杉江松恋不善閑居 自粛生活36日目「大型本をどうやって置いてますか」

Share

  • このエントリーをはてなブックマークに追加
  • Evernoteに保存Evernoteに保存

学芸大学・流浪堂が営業再開していたのだ。

5月13日

本に関するアンケート、前回のお題は大型本をどのように棚に置いているか、だった。大型本の定義には迷ったのだが、A4以上とした。B5以上にすると薄い本のお話になりそうなので。回答数は290。

「普通サイズ(四六版)本の上に寝かせておいている」7.2%

「普通サイズ本の棚に横向きなどで置いている」20%

「大型本専用の棚がある」57.2%

「大型本は棚に入れず別扱いで置いている」15.5%

設問からして専用棚がある、が1位になるのは当然といえば当然なのだが、たとえば小説などを中心に読んでいる人は、一回り以上判型が違う大型本の処遇に困っているのではないか、というのが質問の原点であった。この設問の流れはそのまま子供時代から今に至る私の本棚の流れなのである。

最初は大きくても単行本程度の判型だが、次第にそれより大きな雑誌やムックなどを所蔵したい欲求が出てきて、仕方がないので本の上に寝かせるようになる。何しろ本棚は親からもらったもので、頑丈なのはいいが棚板の調整が効かないため、大型本を縦に入れられなかったのである。それが溜まってくると他の本の上に寝かせるだけでは済まなくなって棚の上に積むようになる。さらに増えてきてついに従来の棚から独立させ、机上などに別の大型本コーナーを設けるが、そんなものでは足りなくなり、最終的には押し入れに大型本の収納を作った、というのが実家にいたころの私の対応であった。そんな風な変遷をたどっている方、他にいらっしゃいませんか。

さて、大型本専用棚があるという回答に、意外なほどカラーボックスの活用を挙げられる方が多かった。ニケさん「カラーボックスがちょうど大型本の大きさなのでそれ使ってます」、高橋弥生さん「カラーボックスを横向きに置いて、それを大型本や雑誌の棚にしています」、その他の方から同様の回答をいただいた。また、多かったのは複数ある棚の一段を抜いて、大型本に当てるという回答である。最上段派と最下段派があったが、後者はたぶん地震対策を考慮していると思うので個人的にはそちらに軍配を上げたい。みさん「先ず最下段に大判の図録や建築系雑誌を置いてから棚板を設置、次に四六判の建築系書籍を置き棚板を設置、と下から攻めたところ、最上段が文庫サイズしか残らず翻訳ミステリを収めることに。こうして私の分類愛は敗れたのでありました」の回答ごもっともで、大型本を交えての調整はいつも難しいものなのである。

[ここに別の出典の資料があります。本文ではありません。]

(** The bucket without overflow. *)
Lemma bucket_exact t0 t1 now n :
  t0 <= lr_last n <= now -> now <= t1 -> t1 - t0 < 2 ^ 62 -> rate * (t1 - t0) < 2 ^ 62 ->
  0 <= lr_excess n <= burst -> burst < 2 ^ 62 ->
  let ms := now - lr_last n in
  lr_bucket rate now n = Z.max 0 (lr_excess n - rate * ms / 1000 + 1000) /\
  lr_idle rate now n = (60000 <=? ms) && (lr_excess n <=? rate * ms / 1000).
Proof.
  intros Hl Hn HT HR He Hb ms. assert (Hms : 0 <= ms <= t1 - t0) by (subst ms; lia).
  assert (Hr : 0 <= rate * ms <= rate * (t1 - t0)) by nia.
  assert (Hd : 0 <= rate * ms / 1000 <= rate * ms) by (split; [apply Z.div_pos; lia|apply Z.div_le_upper_bound; lia]).
  assert (Ea : ngx_abs (s64 (now - lr_last n)) = ms).
  { rewrite s64_small by (subst ms; lia). unfold ngx_abs. fold ms. rewrite (proj2 (Z.leb_le 0 ms)) by lia. done. }
  unfold lr_bucket, lr_idle. cbv zeta. rewrite Ea, u64_small, !s64_small by lia. split.
  - destruct (_ <? 0) eqn:E0; zify_bool; lia.
  - destruct (ms <? 60000) eqn:E6; [rewrite (proj2 (Z.leb_gt 60000 ms)) by (zify_bool; lia); done|].
    rewrite (proj2 (Z.leb_le 60000 ms)) by (zify_bool; lia). cbn [andb].
    destruct (0 <? _) eqn:E1; cbn [negb]; symmetry; [apply Z.leb_gt|apply Z.leb_le]; zify_bool; lia.
Qed.

Lemma drained_step k t0 t now N C t1 E E' mine rc :
  drained k t0 t N C E -> key_step rate now burst k E E' mine rc -> short_keys E ->
  t0 <= t <= now -> now <= t1 -> t1 - t0 < 2 ^ 62 -> rate * (t1 - t0) < 2 ^ 62 -> 0 <= burst < 2 ^ 62 ->
  exists C', drained k t0 now (N + if mine && (rc =? NGX_OK) then 1 else 0) C' E'.
Proof.
  intros HD Hk HE Ht Hn HT HR Hb.
  assert (Hex : forall n, has_node k n E -> exists C, t0 <= lr_last n <= t /\ 0 <= lr_excess n <= burst /\
     1000000 * (N - C) - rate * (lr_last n - t0) <= 1000 * lr_excess n /\ 60000 * C <= lr_last n - t0).
  { intros n Hin. destruct HD as [(n' & Hn' & H)|[Hno _]].
    - exists C. by rewrite (has_one k n n' E HE Hin Hn').
    - exfalso. destruct Hin as [<- (x & -> & Hx)%list_elem_of_fmap]. by apply Hno, (list_elem_of_fmap_2 (fun x => lr_data x.2)). }
  destruct Hk as [n H1 H2|n H1 Hbk H2|Hno H2|n rc H1 H2|n rc H1 Hid H2|rc H1 H2]; cbn [andb].
  - destruct (Hex n H1) as (C0 & ? & ? & ? & ?). exists C0. left. exists n. split; [done|]. change (NGX_BUSY =? NGX_OK) with false. cbn iota. lia.
  - destruct (Hex n H1) as (C0 & Hl & He & Hd & Hc). exists C0. left. eexists. split; [exact H2|]. cbn [lr_last lr_excess].
    destruct (bucket_exact t0 t1 now n) as [Eb _]; [lia..|]. rewrite Eb in *. set (ms := now - lr_last n) in *.
    pose proof (Z.mul_div_le (rate * ms) 1000 ltac:(lia)). replace (now - t0) with (ms + (lr_last n - t0)) by (subst ms; lia).
    change (NGX_OK =? NGX_OK) with true. cbn iota. repeat split; try lia; nia.
  - exists (C + 1). left. eexists. split; [exact H2|]. cbn [lr_new lr_last lr_excess]. change (NGX_OK =? NGX_OK) with true. cbn iota.
    destruct HD as [(n & [Ek Hin] & _)|(_ & Hd & Hc)].
    { exfalso. apply Hno. apply list_elem_of_fmap in Hin as (x & -> & Hx). rewrite <- Ek.
      by apply (list_elem_of_fmap_2 (fun x => lr_data x.2)). }
    repeat split; try lia; nia.
  - destruct (Hex n H1) as (C0 & ? & ? & ? & ?). exists C0. left. exists n. split; [done|]. lia.
  - destruct (Hex n H1) as (C0 & Hl & He & Hd & Hc). exists C0. right. split; [done|].
    destruct (bucket_exact t0 t1 now n) as [_ Ei]; [lia..|]. rewrite Ei in Hid. set (ms := now - lr_last n) in *.
    pose proof (Z.mul_div_le (rate * ms) 1000 ltac:(lia)). replace (now - t0) with (ms + (lr_last n - t0)) by (subst ms; lia).
    apply andb_true_iff in Hid as [Hi1%Z.leb_le Hi2%Z.leb_le]. split; [nia|lia].
  - exists C. destruct HD as [(n & [Ek Hin] & _)|(_ & Hd & Hc)].
    { exfalso. apply H1. apply list_elem_of_fmap in Hin as (x & -> & Hx). rewrite <- Ek.
      by apply (list_elem_of_fmap_2 (fun x => lr_data x.2)). }
    right. split; [done|]. split; [nia|lia].
Qed.

Context (s : Z) (area U : gset Z) `{!SlabLaws S area}.
Abbreviation free_zone := (fun z E => lr_is s area U z E (fun _ => 0)) (only parsing).

(** One request. *)
Lemma run_step now data z E :
  free_zone z E -> short_keys E -> (length data <= 255)%nat -> lr_room rate now data z ->
  exists rc ep node z' E', ngx_http_limit_req_lookup rate burst now true (ngx_crc32_short data) data z = Some (rc, ep, node, z') /\
    free_zone z' E' /\ short_keys E' /\ forall k, key_step rate now burst k E E' (bool_decide (data = k)) rc.
Proof.
  intros Hz HE Hd Hroom.
  destruct (lr_lookup_ok s area U rate now burst true z E (fun _ => 0) data Hz) as (rc & ep & node & z' & E' & cnt' & room & -> & Hz' & Hs & Hr).
  { intros p. lia. }
  rewrite (Hr Hroom) in Hs. assert (cnt' = fun _ => 0) as -> by (destruct Hs; done).
  exists rc, ep, node, z', E'. split_and!; [done..| |]; [by destruct (lookup_key_step _ _ _ data _ _ _ _ _ _ _ _ Hs HE Hd)|].
  intros k. by destruct (lookup_key_step _ _ _ k _ _ _ _ _ _ _ _ Hs HE Hd).
Qed.

Lemma run_history reqs z E rest :
  free_zone z E -> short_keys E -> Forall (fun x => (length x.2 <= 255)%nat) reqs -> lr_room_run (reqs ++ rest) z ->
  exists rcs z' E', lr_run reqs z = Some (rcs, z') /\ free_zone z' E' /\ short_keys E' /\ lr_room_run rest z'.
Proof.
  revert z E; induction reqs as [|[now data] reqs IH]; intros z E Hz HE Hk Hr; [by exists [], z, E|].
  apply Forall_cons in Hk as [Hd Hk]. destruct Hr as [Hroom Hr].
  destruct (run_step now data z E Hz HE Hd Hroom) as (rc & ep & node & z1 & E1 & El & Hz1 & HE1 & _).
  cbn [lr_run]. rewrite El in *. cbn [mbind option_bind].
  destruct (IH z1 E1 Hz1 HE1 Hk Hr) as (rcs & z' & E' & -> & Hz' & HE' & Hr'). by eexists _, z', E'.
Qed.

Section Window.
Context (k : list Z) (t0 t1 : Z).
Hypothesis span : t1 - t0 < 2 ^ 62.
Hypothesis drain : rate * (t1 - t0) < 2 ^ 62.
Hypothesis small_burst : 0 <= burst < 2 ^ 62.

(** After a request has passed at [t']. *)
Lemma run_after t' t N C reqs z E :
  free_zone z E -> short_keys E -> Forall (fun x => (length x.2 <= 255)%nat) reqs -> lr_room_run reqs z ->
  t0 <= t' <= t -> in_order t t1 reqs -> drained k t' t N C E ->
  exists rcs z' C', lr_run reqs z = Some (rcs, z') /\
    1000000 * (N + passed k reqs rcs - C') <= 1000 * burst + rate * (t1 - t') /\ 60000 * C' <= t1 - t'.
Proof.
  revert t N C z E; induction reqs as [|[now data] reqs IH]; intros t N C z E Hz HE Hk Hr Ht Ho HD.
  - cbn in Ho. exists [], z, C. split; [done|]. cbn [passed].
    destruct HD as [(n & _ & ? & ? & ? & ?)|(_ & ? & ?)]; split; nia.
  - apply Forall_cons in Hk as [Hd Hk]. destruct Hr as [Hroom Hr]. destruct Ho as [Hle Ho]. pose proof (in_order_le _ _ _ Ho).
    destruct (run_step now data z E Hz HE Hd Hroom) as (rc & ep & node & z1 & E1 & El & Hz1 & HE1 & Hs).
    cbn [lr_run]. rewrite El in *. cbn [mbind option_bind].
    destruct (drained_step k t' t now N C t1 E E1 _ rc HD (Hs k) HE) as [C1 HD1]; [lia|lia|lia|nia|lia|].
    assert (Ht' : t0 <= t' <= now) by lia.
    destruct (IH now _ C1 z1 E1 Hz1 HE1 Hk Hr Ht' Ho HD1) as (rcs & z' & C' & -> & H1 & H2).
    eexists _, z', C'. split; [done|]. cbn [passed]. split; [|lia].
    destruct (bool_decide (data = k) && (rc =? NGX_OK)); lia.
Qed.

円堂都司昭さん@『ディストピア・フィクション論』さん「専用の棚は少ししか設けられないので溢れたぶんは壁に立てかけて床に置いたりする。1冊置くとなんとなく隣に並べてしまうから気づくとそこが大型本コーナーになっている。気を確かに持たなければならない」

そうですなあ、気を確かに持たなければいけない。

こういう仕事をしていると大型レファレンス本が増えるので、仕事場にもそれに特化した本棚を2台入れた。そこに大型本の棚を作ったのだが、いつのまにか東方Projectの同人誌に支配されてしまっているのは内緒だ。

自粛生活36日目

緊急事態宣言解除検討が始まるなど新型コロナウイルス禍もそろそろ終わり、という空気があり、営業を再開する商店が増えるなどふんわりと緩んだ感じになってきている。しかし、駅前でガールズバーが営業を始めたのを見たのだが、それはいくらなんでも早いような。クラブで大量の感染者を出した韓国の二の舞にならないといいのだけど。私としては6月の木馬亭定席が予定通りに始められればもう何も文句は言わないので、それまでは気を緩めずにしっかり拡散防止対策をしてもらいたいのである。

所用あって学芸大学駅前まで行ったところ、なんとあの流浪堂が営業を再開していた。よくぞご無事で。レジ前に「このミステリーがすごい!」大賞作家・乾禄郎の新刊『ドライドックNo.8 乾船渠八號』が置いてあったのでちょっと意外に思う。これは乾が水族館劇場が新宿花園神社境内で行う予定だった野外公演のために書き下ろした脚本なのである。コロナ禍のために影響を受け、結局中止に追い込まれてしまった。レジにいた店主に聞くと、実は水族館劇場の関係者でもあるのだとか。流浪堂のFacebook過去記事を見ると、なるほどたしかに公演のお手伝いに出かけている。世間は狭いものである。別の本を買ってしまったのでそれは購入しなかったのだが、今度乾本も流浪堂でいただくことにしよう。